** Saved data entries **
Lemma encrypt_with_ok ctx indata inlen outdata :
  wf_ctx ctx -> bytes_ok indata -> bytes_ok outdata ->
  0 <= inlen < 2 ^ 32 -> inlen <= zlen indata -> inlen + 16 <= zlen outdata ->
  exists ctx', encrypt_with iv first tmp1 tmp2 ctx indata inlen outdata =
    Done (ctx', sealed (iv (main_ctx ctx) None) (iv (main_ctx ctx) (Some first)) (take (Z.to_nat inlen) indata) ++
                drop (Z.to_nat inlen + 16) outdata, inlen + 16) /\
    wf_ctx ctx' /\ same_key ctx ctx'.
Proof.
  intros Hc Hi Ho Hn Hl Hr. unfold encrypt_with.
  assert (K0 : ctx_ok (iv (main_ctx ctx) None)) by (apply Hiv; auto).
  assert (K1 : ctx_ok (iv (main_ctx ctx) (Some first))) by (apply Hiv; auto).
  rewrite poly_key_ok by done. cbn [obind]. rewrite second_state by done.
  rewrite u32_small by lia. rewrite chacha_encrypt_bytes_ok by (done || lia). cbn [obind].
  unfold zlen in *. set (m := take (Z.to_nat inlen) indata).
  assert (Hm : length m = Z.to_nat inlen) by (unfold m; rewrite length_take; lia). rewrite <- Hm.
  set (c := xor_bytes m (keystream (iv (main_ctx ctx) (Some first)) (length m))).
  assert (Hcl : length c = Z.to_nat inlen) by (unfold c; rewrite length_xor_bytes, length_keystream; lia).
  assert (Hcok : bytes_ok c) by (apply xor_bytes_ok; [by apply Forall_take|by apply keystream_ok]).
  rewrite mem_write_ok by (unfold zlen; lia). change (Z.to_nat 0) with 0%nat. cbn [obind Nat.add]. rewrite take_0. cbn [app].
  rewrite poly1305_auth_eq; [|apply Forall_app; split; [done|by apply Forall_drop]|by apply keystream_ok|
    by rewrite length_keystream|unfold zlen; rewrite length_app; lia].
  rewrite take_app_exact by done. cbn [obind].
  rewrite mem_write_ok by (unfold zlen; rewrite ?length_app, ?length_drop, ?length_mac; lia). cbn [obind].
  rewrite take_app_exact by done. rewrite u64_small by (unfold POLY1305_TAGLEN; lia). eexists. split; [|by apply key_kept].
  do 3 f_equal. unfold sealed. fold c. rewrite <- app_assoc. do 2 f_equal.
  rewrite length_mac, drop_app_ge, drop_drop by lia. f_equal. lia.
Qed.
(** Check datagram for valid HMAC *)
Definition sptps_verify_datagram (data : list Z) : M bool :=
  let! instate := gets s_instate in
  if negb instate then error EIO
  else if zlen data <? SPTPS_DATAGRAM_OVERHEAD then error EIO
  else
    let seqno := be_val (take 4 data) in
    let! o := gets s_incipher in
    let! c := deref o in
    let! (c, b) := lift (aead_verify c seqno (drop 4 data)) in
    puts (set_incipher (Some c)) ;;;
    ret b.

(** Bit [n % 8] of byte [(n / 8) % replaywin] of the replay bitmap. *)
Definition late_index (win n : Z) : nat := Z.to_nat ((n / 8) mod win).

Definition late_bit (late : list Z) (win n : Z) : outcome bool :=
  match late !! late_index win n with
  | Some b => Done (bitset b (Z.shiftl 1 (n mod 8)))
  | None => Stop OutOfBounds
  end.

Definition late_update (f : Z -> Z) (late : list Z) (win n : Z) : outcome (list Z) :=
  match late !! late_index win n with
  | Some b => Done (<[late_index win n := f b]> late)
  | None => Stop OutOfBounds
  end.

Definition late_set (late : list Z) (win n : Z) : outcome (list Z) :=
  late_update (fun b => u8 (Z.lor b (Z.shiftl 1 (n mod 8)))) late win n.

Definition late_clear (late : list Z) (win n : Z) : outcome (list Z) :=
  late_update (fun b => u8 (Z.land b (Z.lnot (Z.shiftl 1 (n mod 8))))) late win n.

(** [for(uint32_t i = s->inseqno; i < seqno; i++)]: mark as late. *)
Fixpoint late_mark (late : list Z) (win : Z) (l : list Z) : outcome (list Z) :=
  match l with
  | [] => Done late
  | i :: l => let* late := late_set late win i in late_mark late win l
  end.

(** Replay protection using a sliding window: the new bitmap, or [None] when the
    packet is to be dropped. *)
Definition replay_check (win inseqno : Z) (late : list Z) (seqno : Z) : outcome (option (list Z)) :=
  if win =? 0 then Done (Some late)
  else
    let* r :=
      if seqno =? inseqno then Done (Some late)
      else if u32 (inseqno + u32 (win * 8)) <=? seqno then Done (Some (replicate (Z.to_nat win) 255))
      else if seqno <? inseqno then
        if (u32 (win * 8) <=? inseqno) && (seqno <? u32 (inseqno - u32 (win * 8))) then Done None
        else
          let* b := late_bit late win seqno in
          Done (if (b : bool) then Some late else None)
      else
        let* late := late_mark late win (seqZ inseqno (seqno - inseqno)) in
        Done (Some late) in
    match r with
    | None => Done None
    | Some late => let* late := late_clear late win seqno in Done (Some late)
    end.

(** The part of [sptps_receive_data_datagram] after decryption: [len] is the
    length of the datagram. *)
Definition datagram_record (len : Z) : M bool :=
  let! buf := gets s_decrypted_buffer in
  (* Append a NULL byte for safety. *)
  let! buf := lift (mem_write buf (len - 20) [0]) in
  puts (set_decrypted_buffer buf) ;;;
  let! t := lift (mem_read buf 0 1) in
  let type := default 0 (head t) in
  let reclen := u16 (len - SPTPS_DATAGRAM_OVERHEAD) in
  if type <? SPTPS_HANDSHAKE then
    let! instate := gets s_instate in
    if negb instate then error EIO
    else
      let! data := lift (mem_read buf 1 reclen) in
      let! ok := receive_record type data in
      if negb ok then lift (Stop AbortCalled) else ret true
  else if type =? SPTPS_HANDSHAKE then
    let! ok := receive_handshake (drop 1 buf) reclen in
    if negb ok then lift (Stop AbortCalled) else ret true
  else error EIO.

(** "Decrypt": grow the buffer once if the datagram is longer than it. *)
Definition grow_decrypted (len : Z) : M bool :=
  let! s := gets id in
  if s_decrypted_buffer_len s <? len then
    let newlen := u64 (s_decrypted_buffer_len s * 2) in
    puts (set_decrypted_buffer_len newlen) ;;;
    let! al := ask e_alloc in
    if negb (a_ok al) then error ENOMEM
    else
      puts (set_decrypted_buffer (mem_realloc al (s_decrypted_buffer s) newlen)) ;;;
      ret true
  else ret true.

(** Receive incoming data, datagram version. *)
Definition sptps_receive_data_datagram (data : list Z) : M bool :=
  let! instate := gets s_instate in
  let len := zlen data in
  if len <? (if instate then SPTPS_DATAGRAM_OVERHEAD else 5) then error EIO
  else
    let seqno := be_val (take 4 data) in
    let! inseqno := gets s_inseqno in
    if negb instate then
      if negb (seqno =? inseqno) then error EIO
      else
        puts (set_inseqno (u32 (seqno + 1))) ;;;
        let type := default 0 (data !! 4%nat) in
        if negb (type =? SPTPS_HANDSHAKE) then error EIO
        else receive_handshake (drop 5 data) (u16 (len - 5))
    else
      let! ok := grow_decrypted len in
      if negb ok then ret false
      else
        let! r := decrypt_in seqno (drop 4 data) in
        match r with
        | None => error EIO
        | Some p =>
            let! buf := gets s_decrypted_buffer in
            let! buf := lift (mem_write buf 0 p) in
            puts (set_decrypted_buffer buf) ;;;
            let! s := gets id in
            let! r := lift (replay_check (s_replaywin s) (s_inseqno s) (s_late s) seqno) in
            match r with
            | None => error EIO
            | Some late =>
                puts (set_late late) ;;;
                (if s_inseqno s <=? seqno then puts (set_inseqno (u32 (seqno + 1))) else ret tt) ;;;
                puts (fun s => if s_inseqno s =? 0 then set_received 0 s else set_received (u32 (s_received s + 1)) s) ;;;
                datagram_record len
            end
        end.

** TO DO **
The line containing "let len := zlen data in" and every line after it, through the last one above, should be written out word for word.

** YOUR SOLUTION **
  let len := zlen data in
  if len <? (if instate then SPTPS_DATAGRAM_OVERHEAD else 5) then error EIO
  else
    let seqno := be_val (take 4 data) in
    let! inseqno := gets s_inseqno in
    if negb instate then
      if negb (seqno =? inseqno) then error EIO
      else
        puts (set_inseqno (u32 (seqno + 1))) ;;;
        let type := default 0 (data !! 4%nat) in
        if negb (type =? SPTPS_HANDSHAKE) then error EIO
        else receive_handshake (drop 5 data) (u16 (len - 5))
    else
      let! ok := grow_decrypted len in
      if negb ok then ret false
      else
        let! r := decrypt_in seqno (drop 4 data) in
        match r with
        | None => error EIO
        | Some p =>
            let! buf := gets s_decrypted_buffer in
            let! buf := lift (mem_write buf 0 p) in
            puts (set_decrypted_buffer buf) ;;;
            let! s := gets id in
            let! r := lift (replay_check (s_replaywin s) (s_inseqno s) (s_late s) seqno) in
            match r with
            | None => error EIO
            | Some late =>
                puts (set_late late) ;;;
                (if s_inseqno s <=? seqno then puts (set_inseqno (u32 (seqno + 1))) else ret tt) ;;;
                puts (fun s => if s_inseqno s =? 0 then set_received 0 s else set_received (u32 (s_received s + 1)) s) ;;;
                datagram_record len
            end
        end.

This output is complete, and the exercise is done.